Nutritional Information
The following is an approximate nutritional breakdown per serving (recipe serves 4). For precise dietary tracking, use a recipe calculator with your exact brands and measurements.
- Calories: ~680 kcal
- Protein: 38g
- Carbohydrates: 48g
- Dietary Fiber: 2g
- Sugars: 4g
- Fat: 38g
- Saturated Fat: 20g
- Cholesterol: 285mg
- Sodium: 980mg (varies with broth and cheese used)
Healthier Alternatives
You can enjoy this creamy pasta with some smart swaps that don’t sacrifice flavor:
- Lighter Cream Base: Swap heavy cream for half-and-half or full-fat canned coconut milk for a dairy-free option. The sauce will be slightly less thick but still delicious.
- Boost Protein & Veggies: Increase the shrimp to 1.5 lbs and stir in 2 cups of fresh spinach or chopped broccoli florets during the last 3 minutes of simmering.

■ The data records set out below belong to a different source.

(** Fail with [e] whatever the inner error was. *)
Definition alloc_or {A} (e : errno) (m : Alloc A) : Alloc A := λ mem,
  match m mem with Ok r => Ok r | Err _ => Err e end.

Definition read_mode (root : JSON_Object) : vpnhide_list_mode :=
  match json_object_get_object root (lit "globalConfig") with
  | None => VPNHIDE_LIST_BLACKLIST
  | Some global =>
      match json_object_get_string global (lit "listMode") with
      | Some mode =>
          if strcmp_eq mode (lit "ALLOWLIST") || strcmp_eq mode (lit "allowlist")
          then VPNHIDE_LIST_ALLOWLIST else VPNHIDE_LIST_BLACKLIST
      | None => VPNHIDE_LIST_BLACKLIST
      end
  end.

Definition add_uid_distinct (vector : vpnhide_uid_vector) (uid : Z) : Alloc vpnhide_uid_vector :=
  if uid =? 0 then mret vector
  else if bool_decide (uid ∈ uv_items vector) then mret vector
  else capacity ← grow_array (uv_capacity vector) (Z.of_nat (length (uv_items vector))) sizeof_uid_t;
       mret (mk_uid_vector (uv_items vector ++ [uid]) capacity).

(** [target->rules[target->rule_count++] = rule] after [grow_array]. *)
Definition push_rule (target : vpnhide_port_target) (rule : vpnhide_port_rule)
    : Alloc vpnhide_port_target :=
  capacity ← grow_array (tg_capacity target) (Z.of_nat (length (tg_rules target))) sizeof_port_rule;
  mret (mk_port_target (tg_uid target) (tg_mode target) (tg_rules target ++ [rule]) capacity).

Section resolve.
Context {FC : FloatConv}.

(** The checks of [add_port_rule]; a disabled rule is [Ok None]. *)
Definition parse_port_rule (rule : JSON_Object) : result (option vpnhide_port_rule) :=
  let start := to_long (json_object_get_number rule (lit "startPort")) in
  let end_ := to_long (json_object_get_number rule (lit "endPort")) in
  if json_object_get_boolean rule (lit "enabled") =? 0 then Ok None
  else if (start <? 0) || (end_ <? 0) || (65535 <? start) || (65535 <? end_) || (end_ <? start)
  then Err EINVAL
  else
    proto ← match json_object_get_string rule (lit "protocol") with
            | None => Ok VH_PROTO_BOTH
            | Some p =>
                if strcmp_eq p (lit "TCP") then Ok VH_PROTO_TCP
                else if strcmp_eq p (lit "UDP") then Ok VH_PROTO_UDP
                else if strcmp_eq p (lit "BOTH") then Ok VH_PROTO_BOTH
                else Err EINVAL
            end;
    Ok (Some (mk_port_rule (u16 start) (u16 end_) proto)).
(* ===== verification/OwnedPorts.v ===== *)
(** * Ownership of local ports

    The own-port cache of [kmod/main.c]: sockets an application bound itself
    stay reachable for it.  The daemon replaces an open-addressing snapshot
    ([replace_owned_ports]); binds in between are kept in a small
    set-associative cache of pending ports guarded by a sequence counter.
    The cache is read here between its updates; [PendingSeq] has the interleavings
    and the barriers.  [jiffies] is an argument and compared
    with the wrap-around of [time_before]. *)
From S2P Require Import Prelude Abi Snapshot PolicyQuery.

Definition AF_INET : Z := 2.
Definition AF_INET6 : Z := 10.
Definition SOCK_STREAM : Z := 1.
Definition SOCK_DGRAM : Z := 2.

Record vpnhide_owned_port := mk_owned_port {
  op_uid : Z;
  op_port : Z;
  op_protocol : Z;
  op_family : Z;
  op_address : list Z
}.

#[export] Instance owned_port_eq_dec : EqDecision vpnhide_owned_port.
Proof. solve_decision. Defined.

Definition zero_owned_port : vpnhide_owned_port := mk_owned_port 0 0 0 0 [0; 0; 0; 0].

(** ** Time *)

(** [time_before(a, b)] and [time_after_eq(a, b)] on 64-bit jiffies: the sign
    of the wrapped difference. *)
Definition s64 (x : Z) : Z := (x + 2 ^ 63) mod 2 ^ 64 - 2 ^ 63.
Definition time_before (a b : Z) : bool := s64 (a - b) <? 0.
Definition time_after_eq (a b : Z) : bool := 0 <=? s64 (a - b).

(** ** Keys *)

Definition rol32 (x r : Z) : Z := u32 (Z.lor (Z.shiftl x r) (Z.shiftr x (32 - r))).
Definition policy_uid_has_stats (s : vpnhide_policy_snapshot) (uid : Z) : bool :=
  if vpnhide_uid_matches_mode (kmod_uids s) (kmod_match_mode s) uid ||
     vpnhide_uid_matches_mode (lsposed_uids s) (lsposed_match_mode s) uid
  then true
  else match bs_find pt_uid (port_targets s) uid with
       | Some t => negb (pt_mode t =? VH_PORT_POLICY_UNRESTRICTED)
       | None => (port_match_mode s =? VPNHIDE_MATCH_EXCLUDE) &&
                 vpnhide_uid_matches_mode [] VPNHIDE_MATCH_EXCLUDE uid
       end.

Fixpoint skip_while {A} (f : A → bool) (xs : list A) : list A :=
  match xs with
  | x :: rest => if f x then skip_while f rest else xs
  | [] => []
  end.

Definition unrestricted (t : vpnhide_port_target_v3) : bool := pt_mode t =? VH_PORT_POLICY_UNRESTRICTED.

(** The smaller of the candidate so far and the head of the next list. *)
Definition pick_next (have : option Z) (head : option Z) : option Z :=
  match have, head with
  | Some next, Some u => if u <? next then Some u else Some next
  | None, Some u => Some u
  | _, None => have
  end.

(** The three-way merge of the policy's UIDs, at most [capacity] of them; the
    lists are what remains past the indices [ki], [li] and [pi]. *)
Fixpoint merge_policy_uids (capacity : nat) (kmod lsposed : list Z)
    (ports : list vpnhide_port_target_v3) : list Z :=
  match capacity with
  | O => []
  | S capacity =>
      let ports := skip_while unrestricted ports in
      match pick_next (pick_next (head kmod) (head lsposed)) (pt_uid <$> head ports) with
      | None => []
      | Some next =>
          next :: merge_policy_uids capacity (skip_while (λ u, u =? next) kmod)
                    (skip_while (λ u, u =? next) lsposed)
                    (skip_while (λ t, pt_uid t =? next) ports)
      end
  end.

(** Carry over the counters of the UIDs that stay. *)
Fixpoint carry_stats (uids : list Z) (old : list kmod_uid_stats_total) : list kmod_uid_stats_total :=
  match uids with
  | [] => []
  | u :: uids =>
      let old := skip_while (λ e, st_uid e <? u) old in
      match old with
      | e :: rest => if st_uid e =? u then e :: carry_stats uids rest
                     else zero_stats u :: carry_stats uids old
      | [] => zero_stats u :: carry_stats uids []
      end
  end.

Definition stats_capacity_for (s : vpnhide_policy_snapshot) : Z :=
  let requested := Z.of_nat (length (kmod_uids s)) + Z.of_nat (length (lsposed_uids s)) +
                   Z.of_nat (length (port_targets s)) in
  if policy_has_inverted_stats_layer s || (VPNHIDE_UID_STATS_CAPACITY <? requested)
  then VPNHIDE_UID_STATS_CAPACITY else requested.

Definition kmod_stats_reconcile (alloc : bool) (s : vpnhide_policy_snapshot) (st : stats_state)
    : result stats_state :=
  let capacity := stats_capacity_for s in
  if nonzero capacity && negb alloc then Err ENOMEM
  else
    let replacement :=
      if policy_has_inverted_stats_layer s
      then take (Z.to_nat capacity)
             (List.filter (λ e, policy_uid_has_stats s (st_uid e)) (kmod_stats st))
      else carry_stats (merge_policy_uids (Z.to_nat capacity) (kmod_uids s) (lsposed_uids s)
                          (port_targets s)) (kmod_stats st) in
    Ok (mk_stats replacement capacity (kmod_stats_sequence st)).
(* ===== verification/PortStats.v ===== *)
(** * Per-port intercept statistics

    The open-addressing table of [kmod/main.c] with tombstones and expiry:
    [record_port_intercept], [count_live_port_stats_locked] and the part of
    [VH_GET_STATS_V2] and [VH_CLEAR_STATS] that reads and replaces it. *)
From S2P Require Import Prelude Abi Snapshot OwnedPorts Stats.

Definition VPNHIDE_PORT_STATS_CAPACITY : Z := 65536.
Definition VPNHIDE_PORT_STATS_MASK : Z := VPNHIDE_PORT_STATS_CAPACITY - 1.

(** [VPNHIDE_PORT_STAT_EMPTY], [_USED], [_TOMBSTONE] *)
Inductive port_stat_state := STAT_EMPTY | STAT_USED | STAT_TOMBSTONE.

#[export] Instance port_stat_state_eq_dec : EqDecision port_stat_state.
Proof. solve_decision. Defined.

Record kmod_port_stats_total := mk_port_stat {
  ps_uid : Z;
  ps_port : Z;
  ps_protocol : Z;
  ps_state : port_stat_state;
  ps_count : Z;
  ps_last_seen : Z
}.

Definition zero_port_stat : kmod_port_stats_total := mk_port_stat 0 0 0 STAT_EMPTY 0 0.

(** [kmod_port_stats] ([None]: not allocated) and the drop counter. *)
Record port_stats_state := mk_port_stats {
  pst_table : option (list kmod_port_stats_total);
  pst_dropped : Z
}.

Definition port_stats_hash (uid port protocol : Z) : Z :=
  let value := u32 (uid * 0x9e3779b1) in
  let value := Z.lxor value (u32 (port * 0x85ebca6b)) in
  let value := Z.lxor value (u32 (protocol * 0xc2b2ae35)) in
  Z.lxor value (Z.shiftr value 16).

Definition used (e : kmod_port_stats_total) : bool := bool_decide (ps_state e = STAT_USED).

Definition same_key (e : kmod_port_stats_total) (uid port protocol : Z) : bool :=
  (ps_uid e =? uid) && (ps_port e =? port) && (ps_protocol e =? protocol).

(** Where the probe loop stops: at the entry of the key, at a slot to fill, or
    nowhere. *)
Inductive probe_end :=
  | ProbeHit (index : Z)
  | ProbeFill (index : Z)
  | ProbeFull.
(* ===== verification/DeviceInv.v ===== *)
(** * The device as a state machine

    Every way the module's shared state changes, as a step relation: ioctls,
    text commands, the two halves of a policy publication, and the events the
    socket hooks raise.  The invariant holds in every reachable state. *)
From S2P Require Import Prelude Abi Snapshot PolicyQuery Userspace OwnedPorts Stats PortStats UdpRate Device CharDev PolicyResolve Ctl RoundTrip.
From stdpp Require Import gmap.
From Stdlib Require Import Strings.Byte.

#[local] Open Scope Z_scope.

(** ** The invariant *)

Definition spoof_ok (is_ll : bytes → bool) (s : vpnhide_spoof_ip) : Prop :=
  (sip_has_ipv4 s = 0 ∨ sip_has_ipv4 s = 1) ∧ (sip_has_ipv6 s = 0 ∨ sip_has_ipv6 s = 1) ∧
  (sip_ipv4_mtu s = 0 ∨ sip_has_ipv4 s = 1 ∧ 68 <= sip_ipv4_mtu s <= 65535) ∧
  (sip_ipv6_mtu s = 0 ∨ sip_has_ipv6 s = 1 ∧ 1280 <= sip_ipv6_mtu s <= 65535) ∧
  (sip_has_ipv6_linklocal s = 0 ∧ sip_ipv6_linklocal_addr s = replicate 16 x00 ∨
   sip_has_ipv6_linklocal s = 1 ∧ is_ll (sip_ipv6_linklocal_addr s) = true).

Definition cache_ok (c : vh_vpn_name_cache) : Prop :=
  nc_hashes c = ((λ n, fnv1a_name n 16) <$> nc_names c) ∧ (length (nc_names c) <= 16)%nat.

Record device_wf (is_ll : bytes → bool) (d : device) : Prop := {
  dw_policy : ∀ s, dv_policy d = Some s → snapshot_wf s;
  dw_generation : - 2 ^ 31 <= dv_generation d < 2 ^ 31;
  dw_owned : ∀ s, dv_owned d = Some s → owned_wf s;
  dw_pending : pending_wf (dv_pending d);
  dw_stats : stats_wf (dv_stats d);
  dw_ports : port_stats_wf (dv_port_stats d);
  dw_spoof : ∀ s, dv_spoof d = Some s → spoof_ok is_ll s;
  dw_vpns : ∀ v, dv_vpns d = Some v → 0 <= vi_count v <= MAX_ACTIVE_VPNS;
  dw_names : ∀ c, dv_names d = Some c → cache_ok c;
  dw_cover : terminated (dv_cover_ifname d);
  dw_java : length (dv_java_stats d) = 4096%nat;
  dw_status : length (dv_java_status d) = 256%nat;
  dw_clear : - 2 ^ 31 <= dv_java_clear_generation d < 2 ^ 31;
  dw_rates : rates_wf (dv_udp_rates d)
}.
(* ===== verification/Bpf.v ===== *)
(** * Laundering of BPF traffic statistics

    The probes of [kmod/hooks_fs.c] on [bpf(2)]: when a process that is not a
    target reads one of Android's traffic maps, the counters of VPN interfaces
    and of target UIDs are overwritten with zeroes in its buffers, and the
    traffic of the VPN interfaces is added to the cover interface.  Kernel
    memory that the code reads without having written it (the rest of a stack
    buffer, what follows a heap block) is an argument named [junk]. *)
From Stdlib Require Import Strings.Byte Strings.String ZArith Lia.
From stdpp Require Import base gmap numbers list.
From S2P Require Import Prelude Abi Snapshot PolicyQuery UserMem Device.

(** ** Counters *)

Record vh_stats_value := mk_stats_value {
  rxBytes : Z;
  rxPackets : Z;
  txBytes : Z;
  txPackets : Z
}.

Definition sizeof_stats_value : Z := 32.
Definition zero_value : vh_stats_value := mk_stats_value 0 0 0 0.

(** [(struct vh_stats_value * )buf]: reading and writing through the cast. *)
Definition load_value (buf : bytes) : vh_stats_value :=
  mk_stats_value (le_at 8 buf 0) (le_at 8 buf 8) (le_at 8 buf 16) (le_at 8 buf 24).

Definition store_value (v : vh_stats_value) (buf : bytes) : bytes :=
  le_split 8 (rxBytes v) ++ le_split 8 (rxPackets v) ++ le_split 8 (txBytes v) ++
  le_split 8 (txPackets v) ++ drop 32 buf.

(** The part of the module's state the probes read. *)
Record bpf_env := mk_bpf_env {
  be_policy : option vpnhide_policy_snapshot;
  be_vpns : option vpnhide_vpn_ifindexes;
  be_cover_ifindex : Z;
  be_pkts_first : bool
}.

Definition device_bpf_env (pkts_first : bool) (d : device) : bpf_env :=
  mk_bpf_env (dv_policy d) (dv_vpns d) (dv_cover_ifindex d) pkts_first.

Definition sv_rx_bytes (g : bool) (sv : vh_stats_value) : Z := if g then rxPackets sv else rxBytes sv.
Definition sv_tx_bytes (g : bool) (sv : vh_stats_value) : Z := if g then txPackets sv else txBytes sv.

(** Both branches of the C function add every field; only their order differs. *)
Definition sv_add (dst src : vh_stats_value) : vh_stats_value :=
  mk_stats_value (u64 (rxBytes dst + rxBytes src)) (u64 (rxPackets dst + rxPackets src))
    (u64 (txBytes dst + txBytes src)) (u64 (txPackets dst + txPackets src)).

(** ** Maps *)

Inductive vh_bpf_map_kind :=
  | VH_BPF_MAP_UNKNOWN
  | VH_BPF_MAP_KEYED_UID
  | VH_BPF_MAP_IFACE
  | VH_BPF_MAP_OTHER.

#[export] Instance vh_bpf_map_kind_eq_dec : EqDecision vh_bpf_map_kind.
Proof. solve_decision. Defined.

Definition text (s : string) : bytes := list_byte_of_string s.
Definition has_prefix (n : nat) (name : bytes) (s : string) : bool := strncmp_eq n name (text s).

Definition classify_bpf_map (name : option bytes) : vh_bpf_map_kind :=
  match name with
  | None => VH_BPF_MAP_UNKNOWN
  | Some name =>
      match cstr name with
      | [] => VH_BPF_MAP_UNKNOWN
      | "a"%byte :: _ =>
          if has_prefix 13 name "app_uid_stats" then VH_BPF_MAP_KEYED_UID else VH_BPF_MAP_UNKNOWN
      | "s"%byte :: _ =>
          if has_prefix 10 name "stats_map_" then VH_BPF_MAP_KEYED_UID else VH_BPF_MAP_UNKNOWN
      | "i"%byte :: _ =>
          if has_prefix 11 name "iface_stats" then VH_BPF_MAP_IFACE else VH_BPF_MAP_UNKNOWN
      | "u"%byte :: _ =>
          if has_prefix 9 name "uid_stats" then VH_BPF_MAP_KEYED_UID else VH_BPF_MAP_UNKNOWN
      | "t"%byte :: _ =>
          if has_prefix 12 name "tether_stats" then VH_BPF_MAP_IFACE else VH_BPF_MAP_UNKNOWN
      | "m"%byte :: _ =>
          if has_prefix 14 name "map_netd_stats" then VH_BPF_MAP_KEYED_UID
          else if has_prefix 15 name "map_netd_app_ui" || has_prefix 15 name "map_netd_uid_st"
          then VH_BPF_MAP_OTHER
          else if has_prefix 15 name "map_netd_iface_" then VH_BPF_MAP_IFACE
          else VH_BPF_MAP_UNKNOWN
      | _ => VH_BPF_MAP_UNKNOWN
      end
  end.

(** [struct bpf_map]: name, sizes and the kernel's lookup by key. *)
Record bpf_map := mk_bpf_map {
  map_name : bytes;
  map_key_size : Z;
  map_value_size : Z;
  map_lookup_elem : bytes → option bytes
}.

(** [struct vh_stats_key]: [uid] at offset 0, [ifaceIndex] at offset 12. *)
Definition key_uid (key : bytes) : Z := le_at 4 key 0.
Definition key_ifaceIndex (key : bytes) : Z := le_at 4 key 12.

(** [*(u32 * )key] *)
Definition key_ifindex (key : bytes) : Z := le_at 4 key 0.

Definition is_key_vpn_or_target_uid (e : bpf_env) (key : bytes) (kind : vh_bpf_map_kind) : bool :=
  match kind with
  | VH_BPF_MAP_KEYED_UID =>
      is_active_vpn_ifindex (be_vpns e) (key_ifaceIndex key) ||
      is_target_uid_val (be_policy e) (key_uid key)
  | VH_BPF_MAP_IFACE => is_active_vpn_ifindex (be_vpns e) (key_ifindex key)
  | _ => false
  end.

(** ** The map behind a descriptor *)

Definition BPF_FS_MAGIC : Z := 0xcafe4a11.
Definition ANON_INODE_FS_MAGIC : Z := 0x09041934.
Definition ANON_INODE_FS_MAGIC2 : Z := 0x09041957.

(** [d_name.name] and, with a superblock, its [s_magic]; [private_data] is a
    map, an [ERR_PTR] ([Some None]) or NULL. *)
Record bpf_file := mk_bpf_file {
  bf_dentry : option (bytes * option Z);
  bf_private : option (option bpf_map)
}.

Definition bpf_map_from_fd (file : option bpf_file) : option bpf_map :=
  match file with
  | None => None
  | Some f =>
      let dname := if bf_dentry f is Some (n, _) then n else text "unknown" in
      let magic := if bf_dentry f is Some (_, Some mg) then mg else 0 in
      match bf_private f with
      | None => None
      | Some p =>
          let is_bpf_file :=
            (magic =? BPF_FS_MAGIC) ||
            (((magic =? ANON_INODE_FS_MAGIC) || (magic =? ANON_INODE_FS_MAGIC2)) &&
             bool_decide (cstr dname = text "bpf-map")) in
          if is_bpf_file then p else None
      end
  end.

(** ** Single lookups *)

(** The active entries of [global_active_vpns]. *)
Definition vpn_ifindexes (vpns : option vpnhide_vpn_ifindexes) : list Z :=
  match vpns with
  | None => []
  | Some v => av_ifindex <$> take (Z.to_nat (vi_count v)) (vi_vpns v)
  end.

Definition collect_vpn_traffic_sum (e : bpf_env) (map : bpf_map) (vpn_sum : vh_stats_value)
    : vh_stats_value :=
  foldl (λ sum vpn_idx,
    match map_lookup_elem map (le_split 4 vpn_idx) with
    | Some v => sv_add sum (load_value v)
    | None => sum
    end) vpn_sum (vpn_ifindexes (be_vpns e)).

- Whole Grain & Veggie Noodles: Use whole wheat fettuccine or legume-based pasta for more fiber and protein. Spiralized zucchini or sweet potato noodles can be added at the very end for a low-carb version (cook them separately to avoid excess water).
- Reduce Sodium: Use homemade or no-salt-added broth and adjust salt at the end to taste.
Serving Suggestions
This rich pasta is a complete meal on its own, but a few accompaniments can elevate your dinner:
- With Bread: Serve with a warm, crusty baguette or garlic bread to soak up every last drop of sauce.
- Fresh Salad: A simple arugula salad with a lemon vinaigrette provides a crisp, acidic contrast that cuts through the richness perfectly.
- Wine Pairing: A crisp white wine like Pinot Grigio or Sauvignon Blanc complements the creamy sauce and seafood beautifully. For a non-alcoholic option, sparkling water with lemon is ideal.
- Extra Garnish: Offer extra grated parmesan, a drizzle of high-quality olive oil, or a sprinkle of fresh basil or chives at the table.
Common Mistakes
- Using Pre-Grated Cheese: This is the #1 cause of a grainy, separated sauce. The cellulose coating prevents smooth melting. Always grate your own cheese from a block.
- Overcooking the Shrimp: Adding them back too early or cooking them too long initially will result in rubbery, tough shrimp. They only need to warm through at the end.
- High Heat with Cream & Cheese: Adding dairy to a boiling pan can cause it to curdle or separate. Always reduce the heat to low before stirring in the cream and cheese.
- Not Stirring Enough: When the pasta is simmering in the broth, stir frequently to prevent sticking and ensure even cooking. When adding cheese, stir constantly for a smooth emulsion.
- Skimping on Seasoning: Taste at the end! Pasta and cheese need adequate seasoning. Adjust with salt, pepper, and even a squeeze of lemon juice to brighten the flavors.
Storing Tips
- Refrigeration: Store leftovers in an airtight container in the refrigerator for up to 3 days. The sauce will thicken significantly as it cools.
- Reheating: Reheat gently in a skillet over low heat, adding a splash of milk, cream, or broth to loosen the sauce back to a creamy consistency. Microwave reheating can cause separation.
- Freezing: Freezing is not recommended for cream-based pasta sauces, as they tend to separate and become grainy upon thawing and reheating.